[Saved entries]
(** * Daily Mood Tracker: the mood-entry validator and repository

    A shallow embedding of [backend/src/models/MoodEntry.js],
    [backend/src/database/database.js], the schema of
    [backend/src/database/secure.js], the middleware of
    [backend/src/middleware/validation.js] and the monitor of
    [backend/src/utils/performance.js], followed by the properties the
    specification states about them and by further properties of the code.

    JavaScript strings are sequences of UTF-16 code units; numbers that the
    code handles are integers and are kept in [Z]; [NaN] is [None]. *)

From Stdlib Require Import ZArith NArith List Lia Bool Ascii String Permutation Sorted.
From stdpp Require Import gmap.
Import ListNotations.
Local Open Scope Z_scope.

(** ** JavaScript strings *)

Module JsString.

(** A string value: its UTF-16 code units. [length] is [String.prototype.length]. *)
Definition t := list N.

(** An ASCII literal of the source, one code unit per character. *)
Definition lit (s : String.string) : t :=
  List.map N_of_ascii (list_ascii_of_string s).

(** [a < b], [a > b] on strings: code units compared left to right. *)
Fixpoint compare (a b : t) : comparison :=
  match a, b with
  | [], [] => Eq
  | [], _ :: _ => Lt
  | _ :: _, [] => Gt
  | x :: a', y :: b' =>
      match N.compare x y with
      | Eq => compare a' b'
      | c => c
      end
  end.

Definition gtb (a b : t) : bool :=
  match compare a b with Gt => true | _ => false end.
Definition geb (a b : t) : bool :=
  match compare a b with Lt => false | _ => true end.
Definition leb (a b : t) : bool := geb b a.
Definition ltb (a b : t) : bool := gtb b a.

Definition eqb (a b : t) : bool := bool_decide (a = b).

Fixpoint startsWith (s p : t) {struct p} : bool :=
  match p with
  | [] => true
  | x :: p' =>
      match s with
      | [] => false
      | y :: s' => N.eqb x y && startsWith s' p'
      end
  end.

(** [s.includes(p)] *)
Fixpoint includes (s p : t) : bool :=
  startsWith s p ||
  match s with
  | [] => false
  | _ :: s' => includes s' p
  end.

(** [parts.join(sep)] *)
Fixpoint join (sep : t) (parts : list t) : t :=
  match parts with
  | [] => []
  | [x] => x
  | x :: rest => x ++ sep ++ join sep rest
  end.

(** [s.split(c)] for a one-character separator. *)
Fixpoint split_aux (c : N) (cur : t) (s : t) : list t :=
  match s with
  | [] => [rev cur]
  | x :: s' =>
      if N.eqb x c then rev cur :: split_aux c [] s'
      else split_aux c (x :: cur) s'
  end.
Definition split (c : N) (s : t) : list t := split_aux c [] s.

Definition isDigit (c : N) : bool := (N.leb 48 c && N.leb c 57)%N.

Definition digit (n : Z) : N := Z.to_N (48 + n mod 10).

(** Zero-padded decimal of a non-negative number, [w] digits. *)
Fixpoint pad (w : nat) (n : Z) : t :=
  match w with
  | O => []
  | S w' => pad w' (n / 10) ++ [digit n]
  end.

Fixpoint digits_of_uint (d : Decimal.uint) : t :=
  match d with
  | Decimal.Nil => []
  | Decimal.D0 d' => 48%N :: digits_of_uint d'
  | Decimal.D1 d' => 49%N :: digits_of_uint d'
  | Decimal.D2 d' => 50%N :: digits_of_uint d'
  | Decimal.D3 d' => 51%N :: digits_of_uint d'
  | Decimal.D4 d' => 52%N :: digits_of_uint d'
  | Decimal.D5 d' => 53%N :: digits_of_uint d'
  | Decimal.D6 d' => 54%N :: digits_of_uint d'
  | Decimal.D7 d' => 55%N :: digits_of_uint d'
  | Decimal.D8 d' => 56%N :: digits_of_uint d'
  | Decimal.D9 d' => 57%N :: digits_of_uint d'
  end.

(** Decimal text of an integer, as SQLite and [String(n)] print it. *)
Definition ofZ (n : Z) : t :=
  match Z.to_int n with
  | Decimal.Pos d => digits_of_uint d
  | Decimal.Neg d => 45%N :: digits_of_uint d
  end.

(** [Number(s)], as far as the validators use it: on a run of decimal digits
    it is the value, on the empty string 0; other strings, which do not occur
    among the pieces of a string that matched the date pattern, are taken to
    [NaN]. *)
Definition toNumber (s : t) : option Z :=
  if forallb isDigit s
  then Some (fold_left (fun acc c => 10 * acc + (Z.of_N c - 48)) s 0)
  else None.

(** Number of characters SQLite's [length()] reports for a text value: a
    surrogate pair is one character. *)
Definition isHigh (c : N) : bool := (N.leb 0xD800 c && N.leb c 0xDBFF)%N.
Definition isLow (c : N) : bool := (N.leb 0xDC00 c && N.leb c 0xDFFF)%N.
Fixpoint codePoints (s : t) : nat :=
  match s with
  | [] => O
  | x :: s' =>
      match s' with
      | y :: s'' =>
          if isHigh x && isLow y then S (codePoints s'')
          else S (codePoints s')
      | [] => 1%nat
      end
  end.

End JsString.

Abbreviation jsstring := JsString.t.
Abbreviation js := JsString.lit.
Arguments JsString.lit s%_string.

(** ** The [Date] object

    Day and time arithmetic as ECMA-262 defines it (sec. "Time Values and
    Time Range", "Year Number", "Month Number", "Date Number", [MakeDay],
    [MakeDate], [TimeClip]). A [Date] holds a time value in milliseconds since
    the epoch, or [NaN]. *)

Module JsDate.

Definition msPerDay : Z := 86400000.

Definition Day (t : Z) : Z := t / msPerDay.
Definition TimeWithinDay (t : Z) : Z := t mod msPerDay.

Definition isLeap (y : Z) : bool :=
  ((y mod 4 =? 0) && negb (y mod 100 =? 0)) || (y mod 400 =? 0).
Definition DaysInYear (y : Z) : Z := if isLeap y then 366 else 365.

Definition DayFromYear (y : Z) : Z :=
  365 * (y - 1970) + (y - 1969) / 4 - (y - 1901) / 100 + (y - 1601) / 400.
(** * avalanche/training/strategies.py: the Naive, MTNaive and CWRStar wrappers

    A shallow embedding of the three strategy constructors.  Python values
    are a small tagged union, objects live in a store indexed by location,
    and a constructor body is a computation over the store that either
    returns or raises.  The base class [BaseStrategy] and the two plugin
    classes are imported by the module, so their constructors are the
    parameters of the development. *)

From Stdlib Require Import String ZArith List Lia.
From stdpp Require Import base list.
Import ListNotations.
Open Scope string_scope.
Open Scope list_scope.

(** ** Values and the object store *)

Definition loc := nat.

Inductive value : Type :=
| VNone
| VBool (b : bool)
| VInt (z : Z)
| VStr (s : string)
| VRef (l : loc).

...

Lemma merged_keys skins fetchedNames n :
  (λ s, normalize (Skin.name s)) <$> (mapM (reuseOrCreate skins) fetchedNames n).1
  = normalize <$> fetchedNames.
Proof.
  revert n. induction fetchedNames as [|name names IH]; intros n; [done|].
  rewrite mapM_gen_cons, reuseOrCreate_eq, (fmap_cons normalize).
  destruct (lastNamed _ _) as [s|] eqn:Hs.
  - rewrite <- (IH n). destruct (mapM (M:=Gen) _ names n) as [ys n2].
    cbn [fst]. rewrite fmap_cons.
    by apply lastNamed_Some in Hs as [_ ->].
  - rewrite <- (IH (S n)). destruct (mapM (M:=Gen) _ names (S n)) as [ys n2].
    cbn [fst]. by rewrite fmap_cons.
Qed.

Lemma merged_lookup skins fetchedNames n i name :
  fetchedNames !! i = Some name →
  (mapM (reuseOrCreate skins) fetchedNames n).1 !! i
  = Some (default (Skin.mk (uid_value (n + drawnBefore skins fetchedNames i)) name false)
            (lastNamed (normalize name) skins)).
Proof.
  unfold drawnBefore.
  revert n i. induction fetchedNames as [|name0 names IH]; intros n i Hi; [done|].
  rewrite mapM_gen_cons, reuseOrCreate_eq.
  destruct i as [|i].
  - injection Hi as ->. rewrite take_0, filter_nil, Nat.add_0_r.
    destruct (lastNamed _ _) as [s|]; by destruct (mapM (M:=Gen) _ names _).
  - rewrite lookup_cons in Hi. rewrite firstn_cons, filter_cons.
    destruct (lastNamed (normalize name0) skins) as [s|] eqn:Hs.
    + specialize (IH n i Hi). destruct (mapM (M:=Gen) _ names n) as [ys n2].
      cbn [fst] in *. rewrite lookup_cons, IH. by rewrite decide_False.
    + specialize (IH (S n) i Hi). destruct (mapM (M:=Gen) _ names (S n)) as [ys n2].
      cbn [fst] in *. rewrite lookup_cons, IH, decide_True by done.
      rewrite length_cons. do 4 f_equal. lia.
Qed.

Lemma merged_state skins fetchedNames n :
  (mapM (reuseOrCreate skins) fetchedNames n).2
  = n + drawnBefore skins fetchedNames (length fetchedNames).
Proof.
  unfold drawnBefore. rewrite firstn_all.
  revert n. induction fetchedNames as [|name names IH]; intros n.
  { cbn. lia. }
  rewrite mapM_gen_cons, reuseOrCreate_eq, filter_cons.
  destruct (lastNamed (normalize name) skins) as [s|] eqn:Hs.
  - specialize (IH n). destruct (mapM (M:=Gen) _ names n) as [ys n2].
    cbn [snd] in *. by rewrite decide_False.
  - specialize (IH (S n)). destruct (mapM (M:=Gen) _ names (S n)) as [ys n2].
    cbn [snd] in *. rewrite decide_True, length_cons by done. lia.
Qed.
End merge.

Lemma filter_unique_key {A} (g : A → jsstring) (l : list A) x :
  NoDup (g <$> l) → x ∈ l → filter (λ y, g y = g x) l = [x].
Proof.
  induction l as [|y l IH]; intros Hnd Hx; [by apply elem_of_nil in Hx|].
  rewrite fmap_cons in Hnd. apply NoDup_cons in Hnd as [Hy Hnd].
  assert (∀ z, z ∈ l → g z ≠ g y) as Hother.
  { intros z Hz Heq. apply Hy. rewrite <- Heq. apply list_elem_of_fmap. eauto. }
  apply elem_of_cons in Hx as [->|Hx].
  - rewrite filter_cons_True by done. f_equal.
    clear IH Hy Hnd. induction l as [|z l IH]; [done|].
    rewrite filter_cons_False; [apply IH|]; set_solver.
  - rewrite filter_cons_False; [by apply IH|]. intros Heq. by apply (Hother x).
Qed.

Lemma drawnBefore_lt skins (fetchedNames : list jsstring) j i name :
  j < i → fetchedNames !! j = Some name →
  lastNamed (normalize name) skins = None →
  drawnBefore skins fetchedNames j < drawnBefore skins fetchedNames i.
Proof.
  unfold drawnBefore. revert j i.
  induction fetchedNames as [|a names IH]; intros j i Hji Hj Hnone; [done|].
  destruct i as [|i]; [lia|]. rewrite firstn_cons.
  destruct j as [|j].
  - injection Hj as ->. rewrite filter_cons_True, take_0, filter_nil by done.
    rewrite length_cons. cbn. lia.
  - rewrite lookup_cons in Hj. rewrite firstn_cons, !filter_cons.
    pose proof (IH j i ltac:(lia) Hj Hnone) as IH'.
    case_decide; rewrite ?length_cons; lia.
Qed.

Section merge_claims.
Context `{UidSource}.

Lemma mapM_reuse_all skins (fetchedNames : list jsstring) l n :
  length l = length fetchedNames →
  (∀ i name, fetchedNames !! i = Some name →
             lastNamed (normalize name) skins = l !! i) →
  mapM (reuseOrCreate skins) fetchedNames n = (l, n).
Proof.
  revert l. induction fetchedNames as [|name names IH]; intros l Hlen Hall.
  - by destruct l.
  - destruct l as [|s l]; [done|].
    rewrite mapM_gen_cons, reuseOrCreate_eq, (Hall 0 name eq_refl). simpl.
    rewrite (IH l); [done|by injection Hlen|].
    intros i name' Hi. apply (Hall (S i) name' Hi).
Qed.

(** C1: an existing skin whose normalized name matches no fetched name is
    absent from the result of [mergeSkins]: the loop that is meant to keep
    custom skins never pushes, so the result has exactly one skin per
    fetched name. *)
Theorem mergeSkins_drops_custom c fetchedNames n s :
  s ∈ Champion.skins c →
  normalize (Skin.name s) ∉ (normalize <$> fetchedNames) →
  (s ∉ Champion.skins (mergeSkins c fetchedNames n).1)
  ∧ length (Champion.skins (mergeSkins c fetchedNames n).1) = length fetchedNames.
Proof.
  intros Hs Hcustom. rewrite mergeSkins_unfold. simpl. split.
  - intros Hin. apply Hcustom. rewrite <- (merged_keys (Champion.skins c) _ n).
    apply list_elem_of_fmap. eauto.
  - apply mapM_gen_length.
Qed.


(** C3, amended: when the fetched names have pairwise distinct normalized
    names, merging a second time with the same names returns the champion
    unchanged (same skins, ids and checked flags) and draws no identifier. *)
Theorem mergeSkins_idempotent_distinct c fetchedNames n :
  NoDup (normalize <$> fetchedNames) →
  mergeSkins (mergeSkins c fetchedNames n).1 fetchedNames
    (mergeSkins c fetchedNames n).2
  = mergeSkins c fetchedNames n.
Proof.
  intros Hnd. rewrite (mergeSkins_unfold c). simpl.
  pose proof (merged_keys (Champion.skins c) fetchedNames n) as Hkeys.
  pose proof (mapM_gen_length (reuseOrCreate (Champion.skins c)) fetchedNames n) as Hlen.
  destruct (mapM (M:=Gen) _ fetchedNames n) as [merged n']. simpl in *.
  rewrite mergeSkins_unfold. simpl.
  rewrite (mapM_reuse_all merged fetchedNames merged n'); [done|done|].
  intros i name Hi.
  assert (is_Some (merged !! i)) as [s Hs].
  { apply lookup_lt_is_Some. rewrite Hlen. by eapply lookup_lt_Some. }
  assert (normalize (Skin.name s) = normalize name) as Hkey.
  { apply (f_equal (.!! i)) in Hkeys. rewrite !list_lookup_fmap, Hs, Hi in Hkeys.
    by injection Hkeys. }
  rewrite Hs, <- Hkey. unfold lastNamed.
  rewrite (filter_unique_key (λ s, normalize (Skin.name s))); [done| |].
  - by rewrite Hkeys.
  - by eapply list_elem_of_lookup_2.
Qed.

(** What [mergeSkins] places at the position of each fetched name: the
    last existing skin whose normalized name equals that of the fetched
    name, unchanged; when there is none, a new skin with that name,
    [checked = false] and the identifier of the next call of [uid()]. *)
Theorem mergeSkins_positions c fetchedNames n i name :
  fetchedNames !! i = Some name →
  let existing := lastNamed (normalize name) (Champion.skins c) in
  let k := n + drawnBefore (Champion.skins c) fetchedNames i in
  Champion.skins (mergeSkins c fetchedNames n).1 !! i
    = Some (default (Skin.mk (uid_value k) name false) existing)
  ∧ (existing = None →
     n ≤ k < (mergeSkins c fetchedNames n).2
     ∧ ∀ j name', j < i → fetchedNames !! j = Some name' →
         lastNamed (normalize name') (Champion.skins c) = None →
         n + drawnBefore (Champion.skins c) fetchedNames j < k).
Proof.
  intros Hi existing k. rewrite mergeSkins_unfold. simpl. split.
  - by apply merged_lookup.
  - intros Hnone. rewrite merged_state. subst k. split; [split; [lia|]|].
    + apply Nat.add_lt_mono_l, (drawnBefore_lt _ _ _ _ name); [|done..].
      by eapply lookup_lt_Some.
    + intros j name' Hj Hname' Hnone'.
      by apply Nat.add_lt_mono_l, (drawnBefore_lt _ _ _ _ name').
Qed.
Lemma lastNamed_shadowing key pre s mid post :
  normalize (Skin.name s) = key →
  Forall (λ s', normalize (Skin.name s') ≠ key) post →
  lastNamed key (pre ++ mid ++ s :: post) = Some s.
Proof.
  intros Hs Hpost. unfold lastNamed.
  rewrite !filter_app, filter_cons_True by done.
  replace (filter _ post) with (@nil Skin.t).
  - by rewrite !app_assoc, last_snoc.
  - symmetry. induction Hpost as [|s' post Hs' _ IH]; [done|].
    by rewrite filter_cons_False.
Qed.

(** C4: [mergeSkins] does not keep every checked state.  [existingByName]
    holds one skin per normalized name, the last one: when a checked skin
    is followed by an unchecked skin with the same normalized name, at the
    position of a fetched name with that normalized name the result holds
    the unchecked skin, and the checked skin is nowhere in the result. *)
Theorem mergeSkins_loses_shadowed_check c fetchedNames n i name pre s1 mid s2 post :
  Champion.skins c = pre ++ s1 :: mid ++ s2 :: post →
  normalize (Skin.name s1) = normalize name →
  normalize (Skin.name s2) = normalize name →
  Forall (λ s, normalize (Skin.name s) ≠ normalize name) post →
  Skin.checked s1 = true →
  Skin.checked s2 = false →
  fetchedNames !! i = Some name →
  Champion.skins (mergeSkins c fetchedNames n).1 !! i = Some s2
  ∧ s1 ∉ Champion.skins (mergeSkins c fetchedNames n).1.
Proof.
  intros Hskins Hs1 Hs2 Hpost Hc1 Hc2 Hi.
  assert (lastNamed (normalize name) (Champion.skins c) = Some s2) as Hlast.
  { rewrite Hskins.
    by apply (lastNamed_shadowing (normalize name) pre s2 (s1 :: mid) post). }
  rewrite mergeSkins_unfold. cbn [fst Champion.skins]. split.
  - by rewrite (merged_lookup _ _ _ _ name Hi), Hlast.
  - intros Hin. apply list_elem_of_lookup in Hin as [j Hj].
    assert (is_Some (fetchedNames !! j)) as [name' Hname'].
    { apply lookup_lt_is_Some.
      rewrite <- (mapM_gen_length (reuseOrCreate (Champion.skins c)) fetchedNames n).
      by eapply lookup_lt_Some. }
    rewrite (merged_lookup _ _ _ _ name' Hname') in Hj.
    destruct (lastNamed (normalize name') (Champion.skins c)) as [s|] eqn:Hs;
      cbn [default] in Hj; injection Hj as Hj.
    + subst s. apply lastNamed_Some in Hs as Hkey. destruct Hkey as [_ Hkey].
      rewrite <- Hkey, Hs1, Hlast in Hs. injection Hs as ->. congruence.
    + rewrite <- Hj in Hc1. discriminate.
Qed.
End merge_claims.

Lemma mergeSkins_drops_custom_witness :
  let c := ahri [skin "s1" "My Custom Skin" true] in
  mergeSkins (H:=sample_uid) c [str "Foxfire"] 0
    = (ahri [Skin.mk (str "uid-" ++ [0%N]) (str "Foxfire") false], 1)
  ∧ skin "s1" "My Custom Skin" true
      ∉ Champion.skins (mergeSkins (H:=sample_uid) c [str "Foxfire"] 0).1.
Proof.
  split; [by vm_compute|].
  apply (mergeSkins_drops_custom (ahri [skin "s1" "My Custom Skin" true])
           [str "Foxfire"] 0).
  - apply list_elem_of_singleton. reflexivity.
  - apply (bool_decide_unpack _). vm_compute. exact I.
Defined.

### TASK REQUIREMENTS
Look above for the line with "startsWith s' p'" and the line with "56%N :: digits_of_uint d'". Write out those two lines and all the lines between them, exactly, and no others.

### TASK RESULT
      | y :: s' => N.eqb x y && startsWith s' p'
      end
  end.

(** [s.includes(p)] *)
Fixpoint includes (s p : t) : bool :=
  startsWith s p ||
  match s with
  | [] => false
  | _ :: s' => includes s' p
  end.

(** [parts.join(sep)] *)
Fixpoint join (sep : t) (parts : list t) : t :=
  match parts with
  | [] => []
  | [x] => x
  | x :: rest => x ++ sep ++ join sep rest
  end.

(** [s.split(c)] for a one-character separator. *)
Fixpoint split_aux (c : N) (cur : t) (s : t) : list t :=
  match s with
  | [] => [rev cur]
  | x :: s' =>
      if N.eqb x c then rev cur :: split_aux c [] s'
      else split_aux c (x :: cur) s'
  end.
Definition split (c : N) (s : t) : list t := split_aux c [] s.

Definition isDigit (c : N) : bool := (N.leb 48 c && N.leb c 57)%N.

Definition digit (n : Z) : N := Z.to_N (48 + n mod 10).

(** Zero-padded decimal of a non-negative number, [w] digits. *)
Fixpoint pad (w : nat) (n : Z) : t :=
  match w with
  | O => []
  | S w' => pad w' (n / 10) ++ [digit n]
  end.

Fixpoint digits_of_uint (d : Decimal.uint) : t :=
  match d with
  | Decimal.Nil => []
  | Decimal.D0 d' => 48%N :: digits_of_uint d'
  | Decimal.D1 d' => 49%N :: digits_of_uint d'
  | Decimal.D2 d' => 50%N :: digits_of_uint d'
  | Decimal.D3 d' => 51%N :: digits_of_uint d'
  | Decimal.D4 d' => 52%N :: digits_of_uint d'
  | Decimal.D5 d' => 53%N :: digits_of_uint d'
  | Decimal.D6 d' => 54%N :: digits_of_uint d'
  | Decimal.D7 d' => 55%N :: digits_of_uint d'
  | Decimal.D8 d' => 56%N :: digits_of_uint d'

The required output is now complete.